*Data for the task*.
Definition handle_action_set_reveal_timeout (action : ActionChannelSetRevealTimeout)
    (c : NettingChannelState) (prng : Random) : Py ChannelResult :=
  let is_valid_reveal_timeout :=
    (7 <=? art_reveal_timeout action)
    && (art_reveal_timeout action * 2 <=? settle_timeout c) in
  Ok (if is_valid_reveal_timeout
      then keep (set_reveal_timeout (art_reveal_timeout action) c) [] prng
      else keep c [EEventInvalidActionSetRevealTimeout
                     (mkEventInvalidActionSetRevealTimeout (art_reveal_timeout action)
                        [Msg "Settle timeout should be at least twice as large as reveal timeout" []])]
             prng).

(** ** Withdraw messages of the partner *)

(** [events_for_coop_settle]; the coop settle state is the one that this node
    initiated. *)
Definition events_for_coop_settle (c : NettingChannelState) (coop : CoopSettleState)
    (block_number : Z) (block_hash : bytes) : Py (NettingChannelState * list Event) :=
  match partner_signature_request coop, partner_signature_confirmation coop with
  | Some signature_request, Some signature_confirmation =>
      if block_number - reveal_timeout c <=? cs_expiration coop then
        initiated ← assert_some (initiated_coop_settle (our_state c))
                      "CoopSettleState should be present in our state if we initiated it";
        let ev := mkContractSendChannelCoopSettle block_hash (canonical_identifier c)
                    (total_withdraw_initiator coop) (total_withdraw_partner coop)
                    (cs_expiration coop) signature_confirmation signature_request in
        let initiated' := set_cs_transaction
                            (Some (mkTransactionExecutionStatus (Some block_number) None None))
                            initiated in
        Ok (on_our_state (set_initiated_coop_settle (Some initiated')) c,
            [EContractSendChannelCoopSettle ev])
      else Ok (c, [])
  | _, _ => Ok (c, [])
  end.

Definition invalid_withdraw_request (c : NettingChannelState) (total : Z)
    (reason : SuccessOrError) (prng : Random) : Py ChannelResult :=
  _ ← py_assert (text_truthy (Some (as_error_message reason)))
        "is_valid_withdraw_request should return error msg if not valid";
  Ok (keep c [EEventInvalidReceivedWithdrawRequest
                (mkEventInvalidReceivedWithdrawRequest total (as_error_message reason))] prng).

(** The end of [_handle_receive_withdraw_request]: our nonce is increased and
    the confirmation is sent after the other events. *)
Definition confirm_withdraw_request (action : ReceiveWithdrawRequest)
    (c : NettingChannelState) (evs : list Event) (prng : Random) : ChannelResult :=
  let c' := on_our_state (set_nonce (get_next_nonce (our_state c))) c in
  let send_withdraw :=
    mkSendWithdrawConfirmation
      (mkSendMessageEvent (address (partner_state c')) (rwr_sender_metadata action)
         (canonical_identifier c') (rwr_message_identifier action))
      (rwr_total_withdraw action) (address (partner_state c'))
      (rwr_expiration action) (nonce (our_state c')) in
  keep c' (evs ++ [ESendWithdrawConfirmation send_withdraw]) prng.

(** The body of [_handle_receive_withdraw_request] once the request is valid.
    The partner's pending withdraw and nonce are updated before the
    conditions of a cooperative settlement are checked, and
    [events.extend(events)] doubles the list of events. *)
Definition accept_withdraw_request (action : ReceiveWithdrawRequest)
    (c : NettingChannelState) (block_number : Z) (block_hash : bytes)
    (prng : Random) : Py ChannelResult :=
  let withdraw_state := mkPendingWithdrawState (rwr_total_withdraw action)
                          (rwr_expiration action) (rwr_nonce action)
                          (rwr_sender_metadata action) in
  let c1 := on_partner_state (fun e =>
              set_nonce (rwr_nonce action)
                (set_withdraws_pending
                   (dict_set (pw_total_withdraw withdraw_state) withdraw_state
                      (withdraws_pending e)) e)) c in
  let our_initiated := initiated_coop_settle (our_state c1) in
  let total := rwr_total_withdraw action in
  if bool_decide (is_Some our_initiated) || rwr_coop_settle action then
    let partner_max_total_withdraw :=
      get_max_withdraw_amount (partner_state c1) (our_state c1) in
    if negb (partner_max_total_withdraw =? total) then
      invalid_withdraw_request c1 total
        (error (Msg "Partner did not withdraw with maximum balance (should={})."
                  [AInt partner_max_total_withdraw])) prng
    else if 0 <? get_number_of_pending_transfers (partner_state c1) then
      invalid_withdraw_request c1 total (error (Msg "Partner has pending transfers." [])) prng
    else
      match our_initiated with
      | Some coop =>
          if negb (cs_expiration coop =? rwr_expiration action) then
            invalid_withdraw_request c1 total
              (error (Msg "Partner requested withdraw while we initiated a coop-settle: Partner's withdraw has differing expiration." []))
              prng
          else
            _ ← py_assert (total_withdraw_partner coop =? total)
                  "The expected total withdraw of the partner doesn't match the withdraw-request";
            let coop' := set_partner_signature_request (Some (rwr_signature action)) coop in
            let c2 := on_our_state (set_initiated_coop_settle (Some coop')) c1 in
            '(c3, coop_settle_events) ←
              events_for_coop_settle c2 coop' block_number block_hash;
            Ok (confirm_withdraw_request action c3 coop_settle_events prng)
      | None =>
          let our_max_total_withdraw :=
            get_max_withdraw_amount (our_state c1) (partner_state c1) in
          if 0 <? get_number_of_pending_transfers (our_state c1) then
            invalid_withdraw_request c1 total
              (error (Msg "Partner initiated coop-settle, but we have pending transfers." []))
              prng
          else
            let partner_initiated :=
              mkCoopSettleState total our_max_total_withdraw (rwr_expiration action)
                (Some (rwr_signature action)) None None in
            let c2 := on_partner_state
                        (set_initiated_coop_settle (Some partner_initiated)) c1 in
            let '(c3, evs, prng') :=
              send_withdraw_request c2 our_max_total_withdraw
                (cs_expiration partner_initiated) prng (rwr_sender_metadata action) false in
            Ok (confirm_withdraw_request action c3 (evs ++ evs) prng')
      end
  else Ok (confirm_withdraw_request action c1 [] prng).

Definition handle_receive_withdraw_request (action : ReceiveWithdrawRequest)
    (c : NettingChannelState) (block_number : Z) (block_hash : bytes)
    (prng : Random) : Py ChannelResult :=
  is_valid ← is_valid_withdraw_request c action;
  if so_fail is_valid
  then invalid_withdraw_request c (rwr_total_withdraw action) is_valid prng
  else accept_withdraw_request action c block_number block_hash prng.

(** The body of [_handle_receive_withdraw_confirmation] once the confirmation
    is valid. *)
Definition accept_withdraw_confirmation (action : ReceiveWithdrawConfirmation)
    (c : NettingChannelState) (block_number : Z) (block_hash : bytes)
    (prng : Random) : Py ChannelResult :=
  let recipient_metadata :=
    match dict_get (rwc_total_withdraw action) (withdraws_pending (our_state c)) with
    | Some w => pw_recipient_metadata w
    | None => None
    end in
  let c1 := on_partner_state (set_nonce (rwc_nonce action)) c in
  let processed := send_processed (address (partner_state c1)) recipient_metadata
                     (rwc_message_identifier action) in
  match initiated_coop_settle (our_state c1), initiated_coop_settle (partner_state c1) with
  | Some coop, partner_initiated =>
      _ ← py_assert (bool_decide (partner_initiated = None))
            "Only one party can initiate a coop settle";
      let coop' := set_partner_signature_confirmation (Some (rwc_signature action)) coop in
      let c2 := on_our_state (set_initiated_coop_settle (Some coop')) c1 in
      '(c3, coop_settle_events) ← events_for_coop_settle c2 coop' block_number block_hash;
      Ok (keep c3 (processed :: coop_settle_events) prng)
  | None, None =>
      let withdraw_on_chain :=
        if block_number - reveal_timeout c1 <=? rwc_expiration action
        then [EContractSendChannelWithdraw
                (mkContractSendChannelWithdraw block_hash (rwc_canonical_identifier action)
                   (rwc_total_withdraw action) (rwc_expiration action)
                   (rwc_signature action))]
        else [] in
      Ok (keep c1 (processed :: withdraw_on_chain) prng)
  | None, Some _ => Ok (keep c1 [processed] prng)
  end.

Definition handle_receive_withdraw_confirmation (action : ReceiveWithdrawConfirmation)
    (c : NettingChannelState) (block_number : Z) (block_hash : bytes)
    (prng : Random) : Py ChannelResult :=
  is_valid ← is_valid_withdraw_confirmation c action;
  if so_ok is_valid
  then accept_withdraw_confirmation action c block_number block_hash prng
  else
    _ ← py_assert (text_truthy (Some (as_error_message is_valid)))
          "is_valid_withdraw_confirmation should return error msg if not valid";
    Ok (keep c [EEventInvalidReceivedWithdraw
                  (mkEventInvalidReceivedWithdraw (rwc_total_withdraw action)
                     (as_error_message is_valid))] prng).

Definition handle_receive_withdraw_expired (action : ReceiveWithdrawExpired)
    (c : NettingChannelState) (block_number : Z) (prng : Random) : Py ChannelResult :=
  match dict_get (rwe_total_withdraw action) (withdraws_pending (partner_state c)) with
  | None =>
      Ok (keep c [EEventInvalidReceivedWithdrawExpired
                    (mkEventInvalidReceivedWithdrawExpired (rwe_total_withdraw action)
                       [Msg "Withdraw expired of {} did not correspond to previous withdraw request"
                          [AInt (rwe_total_withdraw action)]])] prng)
  | Some withdraw_state =>
      let is_valid := is_valid_withdraw_expired c action withdraw_state block_number in
      if so_ok is_valid then
        withdraws ← dict_del_checked (pw_total_withdraw withdraw_state)
                      (withdraws_pending (partner_state c));
        let p1 := set_withdraws_pending withdraws (partner_state c) in
        let p2 := set_nonce (rwe_nonce action) p1 in
        let p3 :=
          match initiated_coop_settle p2 with
          | Some coop =>
              if (total_withdraw_initiator coop =? pw_total_withdraw withdraw_state)
                   && (cs_expiration coop =? pw_expiration withdraw_state)
              then set_initiated_coop_settle None p2
              else p2
          | None => p2
          end in
        Ok (keep (set_partner_state p3 c)
              [send_processed (address p3) (pw_recipient_metadata withdraw_state)
                 (rwe_message_identifier action)] prng)
      else
        _ ← py_assert (text_truthy (Some (as_error_message is_valid)))
              "is_valid_withdraw_expired should return error msg if not valid";
        Ok (keep c [EEventInvalidReceivedWithdrawExpired
                      (mkEventInvalidReceivedWithdrawExpired (rwe_total_withdraw action)
                         (as_error_message is_valid))] prng)
  end.

(** ** Blocks and contract events *)

Definition handle_block (action : Block) (c : NettingChannelState) (block_nr : Z)
    (prng : Random) : Py ChannelResult :=
  _ ← py_assert (block_number action =? block_nr) "Block number mismatch";
  '(c1, evs1, prng1) ←
    (if bool_decide (get_status c = STATE_OPENED)
     then events_for_expired_withdraws c block_nr prng
     else Ok (c, [], prng));
  '(c2, evs2) ←
    (if bool_decide (get_status c1 = STATE_CLOSED) then
       close_tx ← assert_some (close_transaction c1)
                    "channel get_status is STATE_CLOSED, but close_transaction is not set";
       _ ← py_assert (negb (block_falsy (finished_block_number close_tx)))
             "channel get_status is STATE_CLOSED, but close_transaction block number is missing";
       let closed_block_number := default 0 (finished_block_number close_tx) in
       let settlement_end := closed_block_number + settle_timeout c1 in
       if settlement_end <? block_number action then
         Ok (set_settle_transaction
               (Some (mkTransactionExecutionStatus (Some (block_number action)) None None)) c1,
             [EContractSendChannelSettle
                (mkContractSendChannelSettle (block_hash action) (canonical_identifier c1))])
       else Ok (c1, [])
     else Ok (c1, []));
  Ok (keep c2 (evs1 ++ evs2) prng1).

Definition handle_channel_closed (action : ContractReceiveChannelClosed)
    (c : NettingChannelState) (prng : Random) : Py ChannelResult :=
  let just_closed :=
    (channel_identifier (crc_canonical_identifier action) =? identifier c)
    && bool_decide (get_status c ∈ CHANNEL_STATES_PRIOR_TO_CLOSED) in
  if just_closed then
    let c1 := set_closed c (crc_block_number action) in
    let bp := balance_proof (partner_state c1) in
    let call_update :=
      bool_decide (crc_transaction_from action <> address (our_state c1))
      && bool_decide (is_Some bp)
      && match update_transaction c1 with None => true | Some _ => false end in
    if call_update then
      let expiration := crc_block_number action + settle_timeout c1 in
      signed ← assert_signed bp "";
      signed_bp ← assert_some signed "";
      let update := mkContractSendChannelUpdateTransfer (crc_block_hash action)
                      expiration signed_bp in
      let c2 := set_update_transaction
                  (Some (mkTransactionExecutionStatus (Some (crc_block_number action)) None None))
                  c1 in
      Ok (keep c2 [EContractSendChannelUpdateTransfer update] prng)
    else Ok (keep c1 [] prng)
  else Ok (keep c [] prng).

*Your objective*.
How many lines in the records hold the string "list"? Reply with the number only.

*Answer for this exercise*.
3